TASK DIRECTIONS.
Copy, word for word, each line of the data below from the first through the line containing "Definition is_filter_op (t", and stop there.

[Source records]
-------------------------

(* ===== verification/TransferInsert.v ===== *)
(** * TransferInsert: the plan with its filter operators

    What [InsertCreateBFOperator_d] does to a plan: the operators it adds are
    those of the two replace maps, and taking them out again gives back the
    plan it was given. *)

From S2P Require Import Prelude BloomFilter LogicalPlan NodesManager Dag TransferOptimizer.
Local Open Scope Z_scope.
Local Open Scope machine_scope.

(** ** Taking the filter operators out *)

Definition is_filter_op (t : LogicalOperatorType) : bool :=
  match t with LOGICAL_CREATE_BF | LOGICAL_USE_BF => true | _ => false end.

Fixpoint erase (op : LogicalOperator) : LogicalOperator :=
  match op with
  | Op i cs => match is_filter_op i.(otype), cs with true, [c] => erase c | _, _ => Op i (map erase cs) end
  end.

(** A plan without filter operators. *)
Definition plain (plan : LogicalOperator) : Prop := Forall (λ op, is_filter_op (type op) = false) (suboperators plan).

(** Filter operators only, one below the other. *)
Fixpoint chain (op : LogicalOperator) : Prop :=
  match op with
  | Op i cs => is_filter_op i.(otype) = true ∧ match cs with [] => True | [c] => chain c | _ => False end
  end.

(** What the operators of a plan hold. *)
Fixpoint infos (op : LogicalOperator) : list op_info :=
  match op with Op i cs => i :: concat (map infos cs) end.

Lemma erase_add_bottom op p : chain op → erase (add_bottom op p) = erase p.
Proof.
  induction op as [i cs IH] using LogicalOperator_nested_ind. simpl. intros [Hf Hc].
  destruct cs as [|c [|? ?]]; simpl; rewrite Hf; [done| |done]. apply Forall_cons in IH as [IH _]. by apply IH.
Qed.

Lemma infos_add_bottom op p : infos (add_bottom op p) ≡ₚ infos op ++ infos p.
Proof.
  induction op as [i cs IH] using LogicalOperator_nested_ind. destruct cs as [|c cs]; simpl; [by rewrite app_nil_r|].
  apply Forall_cons in IH as [IH _]. rewrite IH. rewrite <- !app_assoc. apply Permutation_skip, Permutation_app_head, Permutation_app_comm.
Qed.

Lemma plain_children i cs : plain (Op i cs) → is_filter_op i.(otype) = false ∧ Forall plain cs.
Proof.
  unfold plain. simpl. intros [Hi Hc]%Forall_cons. split; [done|]. clear Hi.
  induction cs as [|c cs IH]; [done|]. simpl in Hc. apply Forall_app in Hc as [Hc Hcs]. constructor; auto.
Qed.

(** ** Inserting *)

Definition addresses (op : LogicalOperator) : list Z := address <$> suboperators op.

Abbreviation rmap := (gmap Z (option LogicalOperator)).

(** Entries that can be taken, for the addresses [A]. *)
Record takeable (A : list Z) (M : rmap) : Prop := {
  tk_there : ∀ a, a ∈ A → M !! a ≠ Some None;
  tk_chain : ∀ a op, M !! a = Some (Some op) → chain op
}.

Definition taken (A : list Z) (M M' : rmap) : Prop :=
  ∀ a, M' !! a = if decide (a ∈ A) then (λ _, None) <$> M !! a else M !! a.

Definition inserted (A : list Z) (M : rmap) (x : op_info) : Prop := ∃ a op, a ∈ A ∧ M !! a = Some (Some op) ∧ x ∈ infos op.

Lemma takeable_sub A A' M : (∀ a, a ∈ A → a ∈ A') → takeable A' M → takeable A M.
Proof. intros HA []. split; auto. Qed.

Lemma taken_takeable A B M M' : taken A M M' → takeable B M → (∀ a, a ∈ A → a ∉ B) → takeable B M'.
Proof.
  intros HT [H1 H2] Hdis. split.
  - intros a Ha. rewrite HT. rewrite decide_False; [by apply H1|]. intros HaA. by apply (Hdis a).
  - intros a op. rewrite HT. case_decide; [by destruct (M !! a)|]. apply H2.
Qed.

Lemma taken_app A B M M' M'' : taken A M M' → taken B M' M'' → taken (A ++ B) M M''.
Proof.
  intros H1 H2 a. rewrite H2, H1. destruct (decide (a ∈ A)), (decide (a ∈ B));
    [rewrite decide_True by set_solver|rewrite decide_True by set_solver|rewrite decide_True by set_solver|rewrite decide_False by set_solver];
    by destruct (M !! a).
Qed.

Lemma taken_inserted A B M M' x : taken A M M' → (∀ a, a ∈ A → a ∉ B) → inserted B M' x ↔ inserted B M x.
Proof.
  intros HT Hdis. unfold inserted. split; intros (a & op & Ha & Hop & Hx); exists a, op; (split; [done|split; [|done]]).
  - rewrite HT in Hop. case_decide; [by destruct (Hdis a)|done].
  - rewrite HT. rewrite decide_False; [done|]. intros HA. by apply (Hdis a).
Qed.

Lemma inserted_app A B M x : inserted (A ++ B) M x ↔ inserted A M x ∨ inserted B M x.
Proof. unfold inserted. setoid_rewrite elem_of_app. naive_solver. Qed.

(** The plan with the operators of an address on top. *)
Definition above (M : rmap) (a : Z) (p : LogicalOperator) : LogicalOperator :=
  match M !! a with Some (Some op) => add_bottom op p | _ => p end.

(** The plan in which every operator has its operators directly above it, the
    ones of the forward pass below the ones of the backward pass. *)
Fixpoint decorate (maps : rmap * rmap) (plan : LogicalOperator) : LogicalOperator :=
  match plan with Op i cs => above maps.2 i.(ptr) (above maps.1 i.(ptr) (Op i (map (decorate maps) cs))) end.

(** Taking the operators of one address. *)
Lemma put_above_ok a M p :
  takeable [a] M → ∃ M', put_above a M p = Ret (above M a p, M') ∧ erase (above M a p) = erase p ∧ taken [a] M M' ∧
    ∀ x, x ∈ infos (above M a p) ↔ x ∈ infos p ∨ inserted [a] M x.
Proof.
  intros [Hthere Hchain]. unfold put_above, above. destruct (M !! a) as [[op|]|] eqn:E.
  - orun. eexists. split; [done|]. split; [apply erase_add_bottom; eauto|]. split.
    + intros b. destruct (decide (b ∈ [a])) as [->%list_elem_of_singleton|Hb]; [by rewrite lookup_insert_eq, E|].
      rewrite lookup_insert_ne; [done|]. intros ->. apply Hb. left.
    + intros x. rewrite infos_add_bottom, elem_of_app. unfold inserted. setoid_rewrite list_elem_of_singleton. naive_solver.
  - by apply Hthere in E; [|left].
  - eexists. split; [done|]. split; [done|]. split.
    + intros b. case_decide as Hb; [|done]. apply list_elem_of_singleton in Hb as ->. by rewrite E.
    + intros x. unfold inserted. setoid_rewrite list_elem_of_singleton. naive_solver.
Qed.

(** The result of inserting into a plan (or a list of plans) with addresses [A]. *)
Record insertion (A : list Z) (old new : list op_info) (maps maps' : rmap * rmap) : Prop := {
  ins_fw : taken A maps.1 maps'.1;
  ins_bw : taken A maps.2 maps'.2;
  ins_infos : ∀ x, x ∈ new ↔ x ∈ old ∨ inserted A maps.1 x ∨ inserted A maps.2 x
}.

Lemma insertion_perm A B old new maps maps' : (∀ a, a ∈ A ↔ a ∈ B) → insertion A old new maps maps' → insertion B old new maps maps'.
Proof.
  intros HAB [F B' X]. split.
  - intros a. rewrite F. by apply decide_ext.
  - intros a. rewrite B'. by apply decide_ext.
  - intros x. rewrite X. unfold inserted. by setoid_rewrite HAB.
Qed.

Lemma insertion_compose A B old1 new1 old2 new2 m1 m2 m3 :
  (∀ a, a ∈ A → a ∉ B) → insertion A old1 new1 m1 m2 → insertion B old2 new2 m2 m3 →
  insertion (A ++ B) (old1 ++ old2) (new1 ++ new2) m1 m3.
Proof.
  intros Hdis [F1 B1 I1] [F2 B2 I2]. split; [by eapply taken_app|by eapply taken_app|].
  intros x. rewrite !elem_of_app, I1, I2, !inserted_app, (taken_inserted A B _ _ x F1 Hdis), (taken_inserted A B _ _ x B1 Hdis). tauto.
Qed.

Lemma addresses_cons i cs : addresses (Op i cs) = i.(ptr) :: concat (map addresses cs).
Proof.
  unfold addresses. csimpl. f_equal. induction cs as [|c cs IH]; [done|]. csimpl. by rewrite fmap_app, IH.
Qed.

Lemma above_taken A a M M' p : taken A M M' → a ∉ A → above M' a p = above M a p.
Proof. intros HT Ha. unfold above. by rewrite HT, decide_False. Qed.

Lemma decorate_taken A maps maps' plan :
  taken A maps.1 maps'.1 → taken A maps.2 maps'.2 → (∀ a, a ∈ A → a ∉ addresses plan) → decorate maps' plan = decorate maps plan.
Proof.
  intros H1 H2. induction plan as [i cs IH] using LogicalOperator_nested_ind. rewrite addresses_cons. intros Hdis. simpl.
  rewrite (above_taken A _ _ _ _ H2), (above_taken A _ _ _ _ H1) by set_solver. do 3 f_equal. induction IH as [|c cs Hc _ IH]; [done|]. simpl in *.
  rewrite Hc, IH by set_solver. done.
Qed.

(** What is inserted, and that erasing it gives the plan back. *)
Definition insert_spec (plan : LogicalOperator) : Prop :=
  plain plan → NoDup (addresses plan) → ∀ maps, takeable (addresses plan) maps.1 → takeable (addresses plan) maps.2 →
  ∃ plan' maps', InsertCreateBFOperator_d plan maps = Ret (plan', maps') ∧ erase plan' = plan ∧ plan' = decorate maps plan ∧
    insertion (addresses plan) (infos plan) (infos plan') maps maps'.

Lemma insert_children_ok cs maps :
  Forall insert_spec cs → Forall plain cs → NoDup (concat (map addresses cs)) →
  takeable (concat (map addresses cs)) maps.1 → takeable (concat (map addresses cs)) maps.2 →
  ∃ cs' maps', (fix insert_children cs maps :=
        match cs with
        | [] => Ret ([], maps)
        | c :: cs =>
            let* r := InsertCreateBFOperator_d c maps in
            let* rs := insert_children cs r.2 in
            Ret (r.1 :: rs.1, rs.2)
        end) cs maps = Ret (cs', maps') ∧ map erase cs' = cs ∧ cs' = map (decorate maps) cs ∧
    insertion (concat (map addresses cs)) (concat (map infos cs)) (concat (map infos cs')) maps maps'.
Proof.
  intros Hcs. revert maps. induction Hcs as [|c cs Hc _ IH]; intros maps Hp Hn H1 H2; simpl in *.
  { exists [], maps. split_and!; [done|done|done|]. split; [intros a; by rewrite decide_False by set_solver..|].
    intros x. unfold inserted. set_solver. }
  apply Forall_cons in Hp as [Hpc Hp]. apply NoDup_app in Hn as (Hn1 & Hdis & Hn2).
  destruct (Hc Hpc Hn1 maps) as (c' & m1 & E1 & Er1 & Ed1 & I1).
  { eapply takeable_sub; [|exact H1]. set_solver. }
  { eapply takeable_sub; [|exact H2]. set_solver. }
  rewrite E1. orun. destruct (IH m1) as (cs' & m2 & E2 & Er2 & Ed2 & I2); [done|done| | |].
  { eapply taken_takeable; [apply (ins_fw _ _ _ _ _ I1)|eapply takeable_sub; [|exact H1]; set_solver|done]. }
  { eapply taken_takeable; [apply (ins_bw _ _ _ _ _ I1)|eapply takeable_sub; [|exact H2]; set_solver|done]. }
  simpl. rewrite E2. orun. exists (c' :: cs'), m2. split_and!; [done|simpl; by rewrite Er1, Er2| |].
  { rewrite Ed1, Ed2. f_equal. apply map_ext_in. intros c1 Hc1%list_elem_of_In.
    eapply decorate_taken; [apply (ins_fw _ _ _ _ _ I1)|apply (ins_bw _ _ _ _ _ I1)|]. intros a Ha Ha'. apply (Hdis a Ha).
    apply list_elem_of_In, in_concat. exists (addresses c1). split; [by apply in_map, list_elem_of_In|by apply list_elem_of_In]. }
  by eapply insertion_compose.
Qed.

Lemma insert_plan_ok plan : insert_spec plan.
Proof.
  induction plan as [i cs IH] using LogicalOperator_nested_ind. intros [Hi Hp]%plain_children Hn maps H1 H2.
  rewrite addresses_cons in *. apply NoDup_cons in Hn as [Hi0 Hn].
  destruct (insert_children_ok cs maps IH Hp Hn) as (cs' & m1 & E1 & Er & Ed & I1).
  { eapply takeable_sub; [|exact H1]. set_solver. }
  { eapply takeable_sub; [|exact H2]. set_solver. }
  simpl. rewrite E1. orun. cbn [fst snd].
  assert (∀ a, a ∈ concat (map addresses cs) → a ∉ [ptr i]) as Hdis by (intros a Ha ->%list_elem_of_singleton; done).
  destruct (put_above_ok i.(ptr) m1.1 (Op i cs')) as (M1 & Ep1 & Ee1 & T1 & X1).
  { eapply taken_takeable; [apply (ins_fw _ _ _ _ _ I1)|eapply takeable_sub; [|exact H1]; set_solver|done]. }
  destruct (put_above_ok i.(ptr) m1.2 (above m1.1 i.(ptr) (Op i cs'))) as (M2 & Ep2 & Ee2 & T2 & X2).
  { eapply taken_takeable; [apply (ins_bw _ _ _ _ _ I1)|eapply takeable_sub; [|exact H2]; set_solver|done]. }
  rewrite Ep1. orun. cbn [fst snd]. rewrite Ep2. orun. exists (above m1.2 i.(ptr) (above m1.1 i.(ptr) (Op i cs'))), (M1, M2).
  split_and!; [done| | |].
  - rewrite Ee2, Ee1. simpl. rewrite Hi, Er. done.
  - simpl. by rewrite Ed, (above_taken _ _ _ _ _ (ins_fw _ _ _ _ _ I1)), (above_taken _ _ _ _ _ (ins_bw _ _ _ _ _ I1)).
  - destruct I1 as [F1 B1 X]. apply (insertion_perm (concat (map addresses cs) ++ [ptr i])); [set_solver|].
    split; simpl; [by eapply taken_app|by eapply taken_app|].
    intros x. rewrite X2, X1, !inserted_app. simpl. rewrite !elem_of_cons, X.
    rewrite (taken_inserted _ _ _ _ x F1 Hdis), (taken_inserted _ _ _ _ x B1 Hdis). tauto.
Qed.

-------------------------

RESULT FOR THIS TASK.
(* ===== verification/TransferInsert.v ===== *)
(** * TransferInsert: the plan with its filter operators

    What [InsertCreateBFOperator_d] does to a plan: the operators it adds are
    those of the two replace maps, and taking them out again gives back the
    plan it was given. *)

From S2P Require Import Prelude BloomFilter LogicalPlan NodesManager Dag TransferOptimizer.
Local Open Scope Z_scope.
Local Open Scope machine_scope.

(** ** Taking the filter operators out *)

Definition is_filter_op (t : LogicalOperatorType) : bool :=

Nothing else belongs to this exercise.